To configure Kibana to start automatically when the system boots up, run the following commands:

sudo /bin/systemctl daemon-reload
sudo /bin/systemctl enable kibana.service

Kibana can be started and stopped as follows:

sudo systemctl start kibana.service
sudo systemctl stop kibana.service

Secure Elasticsearch

Now we can install RestOnlyREST to secure the database. First download the correct package for the installed version of Elasticsearch and place it inside the ./tmp directory.

First set up the configuration file in /etc/elasticsearch/readonlyrest.yml to allow all access from localhost (required by Kibana) and restrict outside access to specific indices to read only:

readonlyrest:
#optional
response_if_req_forbidden: Sorry, your request is forbidden.

access_control_rules:

- name: Accept all requests from localhost
hosts: [127.0.0.1]

- name: Just certain indices, and read only
actions: ['indices:data/read/*']
indices: ['all_my_public_indices_start_with*'] # index aliases are taken in account!

Then install the plugin to the elasticsearch plugin directory:

cd /usr/share/elasticsearch/bin
./elasticsearch-plugin install file:///tmp/readonlyrest-1.16.18_es6.2.3.zip

-> Downloading file:///tmp/readonlyrest-1.16.18_es6.2.3.zip
[=================================================] 100%  
@@@@@@@@@@@@@@@@@@@@@@@@@@@@@@@@@@@@@@@@@@@@@@@@@@@@@@@@@@@
@ WARNING: plugin requires additional permissions @
@@@@@@@@@@@@@@@@@@@@@@@@@@@@@@@@@@@@@@@@@@@@@@@@@@@@@@@@@@@
* java.io.FilePermission << ALL FILES >> read
* java.lang.RuntimePermission accessDeclaredMembers
* java.lang.RuntimePermission getClassLoader
* java.lang.reflect.ReflectPermission suppressAccessChecks
* java.net.SocketPermission * connect,accept,resolve
* java.security.SecurityPermission getProperty.ssl.KeyManagerFactory.algorithm
* java.util.PropertyPermission * read,write
See http://docs.oracle.com/javase/8/docs/technotes/guides/security/permissions.html
for descriptions of what these permissions allow and the associated risks.

Continue with installation? [y/N]y
-> Installed readonlyrest

Disable X-Pack security module

(applies to ES 6.4.0 or greater)

ReadonlyREST and X-Pack security module can't run together, so the latter needs to be disabled.

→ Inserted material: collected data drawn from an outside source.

Definition validateCondition (c : Condition) (steps : list string) : option error :=
  if streqb (Field c) "" then Some (Errorf "field is required")
  else if Bool.eqb (negb (is_set (Equals c))) (negb (nonempty (In_ c)))
  then Some (Errorf "exactly one of equals or in is required")
  else
    let allowed :=
      if HasPrefix (Field c) "steps." then
        match Split (Field c) "." with
        | _ :: step :: _ :: _ => in_strs step steps
        | _ => false
        end
      else streqb (Field c) "execution.dry_run" || HasPrefix (Field c) "incident." in
    if negb allowed || containsSensitiveName (Field c)
    then Some (Errorf ("field " +:+ Quote (Field c) +:+ " is not allowed"))
    else None.

Fixpoint validate_steps (index : nat) (seen : list string) (l : list Step) : result error (list string) :=
  match l with
  | [] => Ok seen
  | s :: rest =>
      match validateStep s with
      | Some e => Err (Wrapf (step_prefix index "") e)
      | None =>
          if in_strs (st_ID s) seen
          then Err (Errorf (step_prefix index ": duplicate id " +:+ Quote (st_ID s)))
          else validate_steps (S index) (st_ID s :: seen) rest
      end
  end.

Fixpoint validate_conditions (index : nat) (seen : list string) (l : list Step) : option error :=
  match l with
  | [] => None
  | s :: rest =>
      match (match st_When s with None => None | Some c => validateCondition c seen end) with
      | Some e => Some (Wrapf (step_prefix index ".when") e)
      | None => validate_conditions (S index) seen rest
      end
  end.

Definition Validate (d : Document) : option error :=
  let n := Z.of_nat (length (sp_Steps (dc_Spec d))) in
  if negb (streqb (dc_APIVersion d) APIVersion) then Some (Errorf ("apiVersion must be " +:+ APIVersion))
  else if negb (streqb (dc_Kind d) "Runbook") then Some (Errorf "kind must be Runbook")
  else if negb (identifier (md_ID (dc_Metadata d)))
  then Some (Errorf ("metadata.id must match " +:+ identifierPattern))
  else if md_Version (dc_Metadata d) <? 1 then Some (Errorf "metadata.version must be positive")
  else if (n =? 0) || (100 <? n) then Some (Errorf "spec.steps must contain between 1 and 100 steps")
  else
    match (if streqb (sp_Timeout (dc_Spec d)) "" then None
           else err_of (map_err (Wrapf "spec.timeout")
                          (boundedDuration (sp_Timeout (dc_Spec d)) Second (24 * Hour)))) with
    | Some e => Some e
    | None =>
        match validate_steps 0 [] (sp_Steps (dc_Spec d)) with
        | Err e => Some e
        | Ok seen => validate_conditions 0 seen (sp_Steps (dc_Spec d))
        end
    end.

(** [decode_runbook] is yaml.v3's strict decoder. *)
Definition Parse (decode_runbook : string -> result error Document) (data : string) : result error Document :=
  doc ← map_err (Wrapf "decode runbook") (decode_runbook data);
  doc ← normalize doc;
  match Validate doc with Some e => Err e | None => Ok doc end.

(** ** What validation accepts *)

Definition duration_in (v : string) (lo hi : Z) : Prop :=
  TrimSpace v <> "" /\ exists d, ParseDuration v = Some d /\ lo <= d <= hi.

Lemma boundedDuration_ok v lo hi d :
  boundedDuration v lo hi = Ok d <-> TrimSpace v <> "" /\ ParseDuration v = Some d /\ lo <= d <= hi.
Proof.
  unfold boundedDuration. destruct (streqb (TrimSpace v) "") eqn:E; reflect_bools.
  - split; [done | by intros [? _]].
  - destruct (ParseDuration v) as [x|]; [|split; [done | by intros (_ & ? & _)]].
    destruct ((x <? lo) || (hi <? x)) eqn:Eb; reflect_bools.
    + split; [done|]. intros (_ & [= ->] & ?). destruct Eb; reflect_bools; lia.
    + split; [intros [= ->]; split_and!; done || lia | by intros (_ & [= ->] & _)].
Qed.

Lemma map_err_ok {A} f (r : result error A) a : map_err f r = Ok a <-> r = Ok a.
Proof. destruct r; cbn; split; by intros [= ->] || done. Qed.

Lemma err_of_none {A} (r : result error A) : err_of r = None <-> exists a, r = Ok a.
Proof. destruct r; cbn; split; [eauto | done | done | by intros [? ?]]. Qed.

Lemma duration_check v lo hi m :
  err_of (map_err (Wrapf m) (boundedDuration v lo hi)) = None <-> duration_in v lo hi.
Proof.
  rewrite err_of_none. unfold duration_in. split.
  - intros [d Hd%map_err_ok%boundedDuration_ok]. naive_solver.
  - intros (H1 & d & H2 & H3). exists d. by apply map_err_ok, boundedDuration_ok.
Qed.

(** Identifiers: a lower-case letter, then at most 63 of these. *)
Definition letters : list ascii := String.list_ascii_of_string "abcdefghijklmnopqrstuvwxyz".
Definition ident_chars : list ascii := String.list_ascii_of_string "abcdefghijklmnopqrstuvwxyz0123456789._-".
Definition ident_shape (s : string) : Prop :=
  exists c r, s = String c r /\ c ∈ letters /\ Forall (fun x => x ∈ ident_chars) (String.list_ascii_of_string r) /\ slen r <= 63.

Lemma lower_letter_iff c : lower_letter c = true <-> c ∈ letters.
Proof.
  rewrite <- (bool_decide_spec (c ∈ letters)), Is_true_true.
  assert (lower_letter c = bool_decide (c ∈ letters)) as ->; [|done].
  destruct c as [[] [] [] [] [] [] [] []]; vm_compute; reflexivity.
Qed.

Lemma ident_char_iff c : ident_char c = true <-> c ∈ ident_chars.
Proof.
  rewrite <- (bool_decide_spec (c ∈ ident_chars)), Is_true_true.
  assert (ident_char c = bool_decide (c ∈ ident_chars)) as ->; [|done].
  destruct c as [[] [] [] [] [] [] [] []]; vm_compute; reflexivity.
Qed.

Lemma identifier_iff s : identifier s = true <-> ident_shape s.
Proof.
  assert (forall r, all_bytes ident_char r = true <-> Forall (fun x => x ∈ ident_chars) (String.list_ascii_of_string r)) as Hr.
  { induction r as [|c r IH]; cbn; [done|]. by rewrite andb_true_iff, Forall_cons, <- IH, <- ident_char_iff. }
  unfold ident_shape. destruct s as [|c r]; cbn [identifier]; [split; [done | by intros (? & ? & ? & _)]|].
  rewrite !andb_true_iff, Z.leb_le, Hr, lower_letter_iff. split.
  - intros [[H1 H2] H3]. by exists c, r.
  - by intros (c' & r' & [= -> ->] & H1 & H2 & H3).
Qed.

(** A header: no credential in its name, no line break in it. *)
Definition header_ok (h : string * string) : Prop :=
  let name := ToLower (TrimSpace (fst h)) in
  (name ∉ ["authorization"; "cookie"; "proxy-authorization"])
  /\ Contains name "token" = false /\ Contains name "secret" = false
  /\ ContainsAny (fst h +:+ snd h) (String "013" (String "010" "")) = false.

Lemma header_error_none h : header_error h = None <-> header_ok h.
Proof.
  unfold header_error, header_ok. cbv zeta. set (n := ToLower _).
  rewrite <- in_strs_not_elem. cbn [in_strs existsb]. rewrite orb_false_r.
  destruct (streqb n "authorization"), (streqb n "cookie"), (streqb n "proxy-authorization"), (Contains n "token"),
    (Contains n "secret"), (ContainsAny _ _); cbn; split; intros; destruct_and?; try done.
Qed.

(** A value that [json.Marshal] writes in at most 256 KiB. *)
Definition bounded_json (v : option (result error json)) : Prop :=
  match v with None => True | Some r => exists j, r = Ok j /\ slen (marshal j) <= 262144 end.

Lemma json_fits_iff v : json_fits v = true <-> bounded_json v.
Proof.
  destruct v as [[j|]|]; cbn -[marshal]; [|split; [done | by intros (? & ? & _)]|done].
  rewrite Z.leb_le. split; [by exists j | by intros (? & [= ->] & ?)].
Qed.

Lemma first_some_none {A} (f : A -> option error) l :
  first_some f l = None <-> Forall (fun a => f a = None) l.
Proof.
  induction l as [|a l IH]; cbn; [done|]. rewrite Forall_cons, <- IH.
  destruct (f a); split; [done | by intros [? _] | done | by intros [_ ?]].
Qed.

Record valid_http (i : Input) : Prop := {
  vh_method : ToUpper (TrimSpace (Method i)) ∈ [""; "GET"; "POST"; "PUT"; "PATCH"; "DELETE"];
  vh_url : exists u, url_Parse (URL_ i) = Some u /\ u_Scheme u ∈ ["http"; "https"]
    /\ u_Hostname u <> "" /\ u_User u = false /\ u_Fragment u = "";
  vh_body : bounded_json (Body i);
  vh_headers : Forall header_ok (Headers i);
}.

Lemma validateHTTP_iff i : validateHTTP i = None <-> valid_http i.
Proof.
  unfold validateHTTP. set (m := ToUpper (TrimSpace (Method i))). cbv zeta. split.
  - destruct (in_strs _ methods) eqn:Em; cbn [negb]; [|done].
    destruct (url_Parse (URL_ i)) as [u|] eqn:Eu; [|done].
    destruct (_ || _) eqn:E1; [done|]. destruct (_ && _) eqn:E2; [done|].
    destruct (u_User u || _) eqn:E3; [done|]. destruct (json_fits (Body i)) eqn:E4; cbn [negb]; [|done].
    intros Hh%first_some_none. reflect_bools. split; try done.
    3: by apply json_fits_iff.
    3: by eapply Forall_impl; [exact Hh|]; intros h; apply header_error_none.
    + fold m. destruct (streqb m "") eqn:E; reflect_bools; [rewrite E; left | by right].
    + exists u. split; [done|]. split; [|done].
      destruct E2 as [E2|E2]; reflect_bools; rewrite E2; [left | right; left].
  - intros [Hm (u & -> & Hs & Hh & Hu & Hf) Hb%json_fits_iff Hhd]. fold m in Hm.
    assert (in_strs (if streqb m "" then "POST" else m) methods = true) as ->.
    { apply in_strs_elem. apply elem_of_cons in Hm as [-> | Hm]; [by apply in_strs_elem|].
      destruct (streqb m "") eqn:E; [reflect_bools; by apply in_strs_elem | done]. }
    cbn [negb]. rewrite Hu, Hf, Hb, (proj2 (streqb_neq _ _) Hh).
    assert (Forall (fun h => header_error h = None) (Headers i)) as Hhe
      by (eapply Forall_impl; [exact Hhd|]; intros h; apply header_error_none).
    apply elem_of_cons in Hs as [-> | ->%list_elem_of_singleton]; by apply first_some_none.
Qed.

(** The input each step type needs. *)
Inductive valid_with : string -> Input -> Prop :=
| with_http i : valid_http i -> valid_with "http" i
| with_wait i : duration_in (Duration i) Second (7 * 24 * Hour) -> valid_with "wait" i
| with_approval i :
    TrimSpace (Prompt i) <> "" -> slen (Prompt i) <= 2000 ->
    (ExpiresIn i = "" \/ duration_in (ExpiresIn i) Minute (30 * 24 * Hour)) -> valid_with "approval" i
| with_plugin i :
    ident_shape (Plugin i) -> ident_shape (Action_ i) -> bounded_json (Input_ i) -> valid_with "plugin" i.

Lemma validate_with_iff s : validate_with s = None <-> valid_with (st_Type s) (st_With s).
Proof.
  unfold validate_with. cbv zeta. split.
  - destruct (streqb (st_Type s) "http") eqn:E1; reflect_bools.
    { rewrite E1. intros Hd%validateHTTP_iff. by constructor. }
    destruct (streqb (st_Type s) "wait") eqn:E2; reflect_bools.
    { rewrite E2. intros Hd%duration_check. by constructor. }
    destruct (streqb (st_Type s) "approval") eqn:E3; reflect_bools.
    { rewrite E3. destruct (_ || _) eqn:Ep; [done|]. reflect_bools.
      destruct (streqb (ExpiresIn (st_With s)) "") eqn:Ee; cbn [negb]; reflect_bools.
      - intros _. constructor; auto; lia.
      - intros Hd%duration_check. constructor; auto; lia. }
    destruct (streqb (st_Type s) "plugin") eqn:E4; reflect_bools; [|done].
    rewrite E4. destruct (_ || _) eqn:Ep; [done|]. reflect_bools.
    destruct (json_fits _) eqn:Ej; [|done]. intros _.
    constructor; [by apply identifier_iff..|by apply json_fits_iff].
  - inversion 1 as [i Hh Et Ei|i Hd Et Ei|i Hp Hl He Et Ei|i H1 H2 H3 Et Ei]; subst i; cbn [streqb].
    + by apply validateHTTP_iff.
    + by apply duration_check.
    + change (streqb "approval" "http") with false. change (streqb "approval" "wait") with false.
      change (streqb "approval" "approval") with true. cbv iota.
      rewrite (proj2 (streqb_neq _ _) Hp), (proj2 (Z.ltb_ge _ _) Hl). cbn [orb].
      destruct (streqb (ExpiresIn (st_With s)) "") eqn:Ee; cbn [negb]; [done|]. reflect_bools.
      destruct He as [He|He]; [done | by apply duration_check].
    + change (streqb "plugin" "http") with false. change (streqb "plugin" "wait") with false.
      change (streqb "plugin" "approval") with false. change (streqb "plugin" "plugin") with true.
      cbv iota. apply identifier_iff in H1, H2. apply json_fits_iff in H3. by rewrite H1, H2, H3.
Qed.

(** A retry policy: up to ten attempts, an initial pause of a tenth of a second
    to five minutes, a longest one of at least that and at most half an hour. *)
Definition valid_retry (r : RetryPolicy) : Prop :=
  0 <= MaxAttempts r <= 10 /\ exists initial maximum,
    (if streqb (InitialBackoff r) "" then initial = Second
     else TrimSpace (InitialBackoff r) <> "" /\ ParseDuration (InitialBackoff r) = Some initial
          /\ 100 * Millisecond <= initial <= 5 * Minute)
    /\ (if streqb (MaxBackoff r) "" then maximum = 30 * Second
        else TrimSpace (MaxBackoff r) <> "" /\ ParseDuration (MaxBackoff r) = Some maximum
             /\ maximum <= 30 * Minute)
    /\ initial <= maximum.

Lemma ParsedRetry_valid r : (exists p, ParsedRetry r = Ok p) <-> valid_retry r.
Proof.
  unfold ParsedRetry, valid_retry. cbv zeta. split.
  - intros [p Hp]. destruct (_ || _) eqn:E1; [done|]. apply result_bind_ok in Hp as (initial & Hi & Hp).
    apply result_bind_ok in Hp as (maximum & Hm & Hp). destruct (maximum <? initial) eqn:E2; [done|]. reflect_bools.
    split; [destruct (Z.eqb_spec (MaxAttempts r) 0); lia|]. exists initial, maximum. split_and!; [| |lia].
    + destruct (streqb (InitialBackoff r) ""); [by injection Hi as <-|]. by apply map_err_ok, boundedDuration_ok in Hi.
    + destruct (streqb (MaxBackoff r) ""); [by injection Hm as <-|]. apply map_err_ok, boundedDuration_ok in Hm. naive_solver lia.
  - intros (Ha & initial & maximum & Hi & Hm & Hle). destruct (_ || _) eqn:E1.
    { destruct (Z.eqb_spec (MaxAttempts r) 0); reflect_bools; destruct E1 as [E1|E1]; reflect_bools; lia. }
    assert ((if streqb (InitialBackoff r) "" then Ok Second
             else map_err (Wrapf "initialBackoff") (boundedDuration (InitialBackoff r) (100 * Millisecond) (5 * Minute)))
            = Ok initial) as ->.
    { destruct (streqb (InitialBackoff r) ""); [by subst|]. by apply map_err_ok, boundedDuration_ok. }
    cbn [mbind result_bind].
    assert ((if streqb (MaxBackoff r) "" then Ok (30 * Second)
             else map_err (Wrapf "maxBackoff") (boundedDuration (MaxBackoff r) initial (30 * Minute))) = Ok maximum) as ->.
    { destruct (streqb (MaxBackoff r) ""); [by subst|]. apply map_err_ok, boundedDuration_ok. naive_solver lia. }
    cbn [mbind result_bind]. rewrite (proj2 (Z.ltb_ge _ _) Hle). eauto.
Qed.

Edit elasticsearch.yml and append xpack.security.enabled: false:

$ES_HOME/conf/elasticsearch.yml

Upgrading the plugin

To upgrade ReadonlyREST for Elasticsearch:

  1. Stop Elasticsearch. Either kill the process manually, or use:
service stop elasticsearch

depending on your environment.

  1. Uninstall ReadonlyREST
bin/elasticsearch-plugin remove readonlyrest
  1. Install the new version of ReadonlyREST into Elasticsearch.
bin/elasticsearch-plugin install file://<download_dir>/readonlyrest-<ROR_VERSION>_es<ES_VERSION>.zip

e.g. bin/elasticsearch-plugin install file:///tmp/readonlyrest-1.16.15_es6.1.1.zip

  1. Restart Elasticsearch.
service start elasticsearch

Securing Kibana

Remember to secure Kibana with NGINX, since it is not protected by the free version of ReadOnlyREST!